Figure 12 breaks down class-level performance using the confusion matrix, compared against the baseline in Figure 5. Complementing this, Table 8 presents the detailed class-wise metrics (accuracy, precision, recall, and F1-score) for BiTAD + TwinLens. With TwinLens-guided tuning, BiTAD sustains high detection accuracy for frequent attack types (SYNFlood, SYNScan, UDPFlood) while notably improving recall for rare classes such as TCPConnectScan (from 98% to 99%). HTTPFlood also maintains strong detection despite slightly lower benign recall (a common trade-off in IDS). Together, these results demonstrate that TwinLens tuning enhances sensitivity to minority attack classes without sacrificing overall detection capability, a critical factor for balanced IDS performance in diverse 5G traffic environments.

4.3.6. Summary and Justification

By leveraging the TwinLens framework, interpretability was enhanced at both the feature and sequence levels, offering a clearer understanding of how BiTAD identifies anomalies in 5G network traffic. Using SHAP for feature-level importance and TimeSHAP for temporal relevance, the model was able to identify and retain only the most critical input features and time steps. This explanation-guided pruning reduced the total parameter count by approximately 3000 (from ~83 k to ~80 k), resulting in faster training times and lower computational load, while maintaining identical classification performance across all metrics. The preservation of accuracy, precision, recall, and F1-score after pruning demonstrates that these removals targeted redundant components without compromising detection capability.

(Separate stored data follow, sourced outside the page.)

Lemma output_poll_step : step_handler channel_output_poll.
Proof.
  apply step_get. intros c O F. destruct (negb _); [by apply step_refl|].
  destruct (has_flag c (Z.lor CHAN_CLOSE_SENT CHAN_CLOSE_RCVD)) eqn:Ef; [by apply step_refl|].
  assert (G : post (whenb ((istate c =? CHAN_INPUT_OPEN) || (istate c =? CHAN_INPUT_WAIT_DRAIN))
      channel_output_poll_input_open) c
    (fun _ c' ev => step_ok c c' ev /\ has_flag c' CHAN_CLOSE_SENT = false /\
       has_flag c' CHAN_CLOSE_RCVD = false)).
  { assert (Ef' := Ef). rewrite has_flag_lor, orb_false_iff in Ef'.
    destruct (_ || _) eqn:Ei; cbn [whenb]; [|by split; [apply step_refl|]].
    rewrite orb_true_iff, !Z.eqb_eq in Ei.
    pose proof (poll_flags c) as P1.
    pose proof (poll_input_step c O F (can_send c O Ef ltac:(tauto))) as P2.
    unfold post in *. destruct (channel_output_poll_input_open c) as [[[a c1] e1]|]; [|done].
    destruct P1 as (-> & -> & _). by split. }
  apply post_bind. eapply post_mono; [exact G|]. intros a c1 e1 (S1 & F1 & F2).
  apply post_get. destruct S1 as [M1 W1]. pose proof (mv_ok _ _ _ M1). pose proof (fw_ok _ _ _ W1).
  destruct (_ && _) eqn:Eg; cbn [whenb].
  - rewrite andb_true_iff, negb_true_iff, Z.eqb_eq in Eg. destruct Eg as [Eg1 Eg2].
    eapply post_mono; [apply poll_extended_step; auto|].
    + apply can_send; auto. by rewrite has_flag_lor, F1, F2.
    + intros b c2 e2 S2. exact (step_trans _ _ _ _ _ (conj M1 W1) S2).
  - apply post_ret. exact (step_trans _ _ _ _ _ (conj M1 W1) (step_refl _ ltac:(done) ltac:(done))).
Qed.

(** ** Receiving *)

(** What the handler of a packet does when the peer respected the window. *)
Record receives (m : msg) (c c' : Channel) (ev : list event) : Prop := {
  rv_moves : moves c c' ev;
  rv_ok : flow_ok c';
  rv_rw : remote_window c' + total msg_data (sends ev) = remote_window c + msg_adjust m;
  rv_lw : local_window c - msg_data m + total msg_adjust (sends ev) <= local_window c';
  rv_max : local_window_max c' = local_window_max c;
  rv_pos : Forall (fun m => 0 <= msg_adjust m) (sends ev)
}.

(** The peer may send [m] now: its data fits the window, an adjustment does not
    overflow. *)
Definition admissible (m : msg) (c : Channel) : Prop :=
  msg_data m <= local_window c /\ 0 <= msg_adjust m /\
  remote_window c + msg_adjust m < 2 ^ 32.

Lemma receives_step m c c' ev : msg_data m = 0 -> msg_adjust m = 0 -> step_ok c c' ev ->
  receives m c c' ev.
Proof. intros Hd Ha [M []]. constructor; auto; lia. Qed.

Lemma open_public c : flow_ok c -> channel_lookup c = true.
Proof. intros F. unfold channel_lookup. by rewrite (fl_open _ F). Qed.

Lemma open_type c : flow_ok c -> (c_type c =? SSH_CHANNEL_OPEN) = true.
Proof. intros F. by rewrite (fl_open _ F). Qed.

Lemma proxy_none m c : flow_ok c -> channel_proxy_upstream m c = Some (false, c, []).
Proof.
  intros F. unfold channel_proxy_upstream, mbind, CM_bind, getc. by rewrite (fl_open _ F).
Qed.

Lemma proxy_open m c f Q : flow_ok c -> post (f false) c Q ->
  post (channel_proxy_upstream m ≫= f) c (Q : unit -> Channel -> list event -> Prop).
Proof.
  intros F H. apply post_bind. unfold post at 1. rewrite (proxy_none m c F).
  eapply post_mono; [exact H|]. auto.
Qed.

(** A change of data and windows without packets. *)
Lemma receives_update m c c' : chan_ok c -> same_core c c' -> flow_ok c' ->
  remote_window c' = remote_window c + msg_adjust m ->
  local_window c - msg_data m <= local_window c' ->
  local_window_max c' = local_window_max c -> receives m c c' [].
Proof.
  intros O S F Hr Hl Hm. constructor; cbn; auto; try lia. by apply moves_core.
Qed.

Lemma input_data_receives v c : chan_ok c -> flow_ok c -> zlen v <= local_window c ->
  post (channel_input_data v) c (fun _ c' ev => receives (MSG_CHANNEL_DATA v) c c' ev).
Proof.
  intros O F Hv. unfold channel_input_data. apply post_get. rewrite (open_public _ F).
  cbn [negb]. apply proxy_open; [done|]. cbv zeta. rewrite (fl_stream _ F), (open_type _ F).
  cbn [negb andb].
  assert (R : forall x : unit, post (mret x) c
    (fun _ c' ev => receives (MSG_CHANNEL_DATA v) c c' ev)).
  { intros. apply post_ret. pose proof (zlen_nonneg v).
    by apply receives_update; cbn; auto; try lia. }
  pose proof (zlen_nonneg v). pose proof (held_bound c F) as HB.
  destruct F as [F1 F2 F3 F4 F5 F6 F7 F8].
  destruct (negb _).
  { exec. apply receives_update; cbn; auto; try lia; try done; [|rewrite u32_small; lia].
    constructor; cbn; rewrite ?u32_small by lia; auto; try lia. unfold held in *. cbn. lia. }
  destruct (_ >? _); [apply R|]. destruct (_ >? _); [apply R|].
  unfold put_fatal. exec. unfold q_put. destruct (_ >? _); [done|]. exec.
  apply receives_update; cbn; auto; try lia; try done; [|rewrite u32_small; lia].
  constructor; cbn; rewrite ?u32_small by lia; auto; try lia.
  unfold held in *. cbn. rewrite zlen_app. destruct (_ =? _); lia.
Qed.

The streamlined BiTAD not only delivers strong detection across common and rare attack types but also meets the practical requirements of near-real-time intrusion detection in 5G environments. This efficiency gain is particularly important for edge deployments, where computational resources may be limited. Furthermore, the TwinLens-driven pruning process is model-agnostic, meaning the same approach can be applied to other sequential deep learning architectures for network anomaly detection or similar time-series classification problems. These findings align with the growing research trend toward interpretable and resource-efficient AI models, bridging the gap between high performance and practical deployability in operational security systems.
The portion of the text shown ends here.